Спрайт не пошел, а водка уже проскочила.

Кивает на спрайт:

– Допей… я не заразный…

Достал из кармана платок и, накинув на «закусмон», аккуратно законсервировал.

Подумал и засунул в карман.

– Пригодится.

…Мы уже с ним в метро. Глеб вытаскивает удостоверение и, шатаясь, протягивает его дежурной.

Я поддерживаю Глеба за локоть:

– Он со мной.

Неужели не пропустит? Ведь это же Глеб Горбовский!

Человек уснул в метро,

обнимая склизь колонны…

Пропустила.

Глеб садится на ступеньки и тюкается головой о балюстраду. И откуда-то снизу металлический голос делает нам с Глебом замечание. Сидеть на ступеньках не положено.

При сходе с эскалатора приходится Глеба подхватывать. Как будто мешок, который может на ступеньках застрять. Сейчас рассыплется, и эскалатор остановится. И подойдет милиционер.

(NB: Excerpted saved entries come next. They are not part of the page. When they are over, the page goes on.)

(** * react-native-swipe-list: gesture, animation and list coordination

  A shallow embedding of the swipeable row (pan-responder variant), of the
  quick-actions list that keeps track of the open row, and of the
  gesture-handler row of the left/right-actions variant, with the
  properties of their state machines.

  JavaScript numbers are represented by exact rationals ([Q]); the
  comparisons [>], [<] and [===] of the source become the boolean tests
  below, and numeric results are compared with [==]. *)

From Stdlib Require Import QArith Qabs Qminmax Lqa Lia Arith List String Bool.
Import ListNotations.

Set Implicit Arguments.

(** ** Numbers *)

Module JS.

Definition gt (x y : Q) : bool := negb (Qle_bool x y).
Definition lt (x y : Q) : bool := gt y x.
Definition strict_eq (x y : Q) : bool := Qeq_bool x y.
Definition abs (x : Q) : Q := Qabs x.

(** A default parameter value: [undefined] selects the default. *)
Definition orDefault {A} (default : A) (arg : option A) : A :=
  match arg with Some a => a | None => default end.

End JS.

Declare Scope js_scope.
Delimit Scope js_scope with js.
Infix ">?" := JS.gt (at level 70, no associativity) : js_scope.
Infix "<?" := JS.lt (at level 70, no associativity) : js_scope.
Infix "===" := JS.strict_eq (at level 70, no associativity) : js_scope.

(** ** The swipeable row (pan-responder variant) *)

Module Row.

Local Open Scope Q_scope.
Local Open Scope js_scope.

(** Position of the left of the swipable item when closed *)
Definition CLOSED_LEFT_POSITION : Q := 0.
(** Minimum swipe distance before we recognize it as such *)
Definition HORIZONTAL_SWIPE_DISTANCE_THRESHOLD : Q := 10.
(** Minimum swipe speed before we fully animate the user's action *)
Definition HORIZONTAL_FULL_SWIPE_SPEED_THRESHOLD : Q := 3 # 10.
(** Factor to divide by to get slow speed *)
Definition SLOW_SPEED_SWIPE_FACTOR : Q := 4.
(** Time, in milliseconds, of how long the animated swipe should be *)
Definition SWIPE_DURATION : Q := 300.
Definition ON_MOUNT_BOUNCE_DELAY : Q := 700.
Definition ON_MOUNT_BOUNCE_DURATION : Q := 400.
(** Distance left of closed position to bounce back when right-swiping *)
Definition RIGHT_SWIPE_BOUNCE_BACK_DISTANCE : Q := 30.
Definition RIGHT_SWIPE_BOUNCE_BACK_DURATION : Q := 300.
(** Max distance of right swipe to allow *)
Definition RIGHT_SWIPE_THRESHOLD : Q := 30 * SLOW_SPEED_SWIPE_FACTOR.
(** * hanabi-live: session, shutdown and replay-navigation model

    A shallow embedding of the Go server files [session.go], [http_ws.go],
    the shutdown orchestrator and the session registry globals, and of the
    client file [replay.ts].

    Conventions.
    - Go [int] and [time.Duration]/[time.Time] are [Z] (durations and
      instants in nanoseconds); [uint64] is [N] with the wrap-around at
      [2^64] written out where the code does arithmetic on it.
    - A nil-able pointer is an [option]; Go maps are stdpp [gmap]s.
    - Every call that leaves the modelled files (logger, chat, WebSocket
      transport, HTTP response, other commands) is recorded as an [Event].
    - A goroutine is a [Prog]: a tree of atomic actions on the process-wide
      [World].  [run] executes one goroutine on its own; [gstep] interleaves
      the shutdown goroutine with command goroutines. *)

From Stdlib Require Import ZArith String Ascii List Lia Bool DecimalString Floats.
From stdpp Require Import base option gmap list strings sorting.

Open Scope Z_scope.

(* ===================================================================== *)
(** ** Basic data *)
(* ===================================================================== *)

(** The double-quote character, for messages that quote a name. *)
Definition dq : string := String "034"%char EmptyString.

(** [strconv.Itoa] *)
Definition Itoa (z : Z) : string := NilZero.string_of_int (Z.to_int z).

(** Units of [time.Duration] (nanoseconds). *)
Definition Second : Z := 1000000000.
Definition Minute : Z := 60 * Second.

(** [int(d.Minutes())]: the minutes of a duration as a [float64], converted
    to [int], which truncates toward zero.  [Minutes] adds the whole minutes
    and the fraction of the rest as [float64]s.  Below [2^17] minutes (some
    91 days) in either direction that sum is not rounded to the next whole
    number, and the result is the truncated quotient, which is the model;
    from [2^18] minutes on the sum can be rounded, and the code can return
    a number one further from zero.  [Minutes_exact] is the range on which
    the model is the code; the theorems that state the value carry it as a
    hypothesis. *)
Definition Minutes_int (d : Z) : Z := Z.quot d Minute.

Мы стоим на платформе, и чтобы Глеб не свалился на рельсы, я его то и дело отодвигаю. Как непослушного малыша. Зато уже в вагоне сразу подталкиваю на свободное место. Глеб тут же плюхается на сиденье и закрывает глаза.

Коронованный под нулевку, прямо над Глебом, как с иголочки – задумчивый богатырь. (И рядом – с точно такой же прической – его двойник.)

Вдруг наклоняется и с шаловливым воплем «Хайль!» вскидывает вперед правую руку.

Глеб поднимает голову и как будто просыпается:

– Храни тебя, Господь!

Бритоголовый еще раз повторяет «Хайль!», и его двойник, словно приглашая присоединиться, заразительно хохочет.

Глеб опять поднимает голову:

– Говно… – и, насупившись, показывает кулак.

Пассажиры откладывают газеты и, в предвкушении надвигающейся опасности, обеспокоенно застывают.

Бритоголовый вытаскивает из-за пазухи наручник и, напоминая героя моего детства Бабона, двигает желваками скул.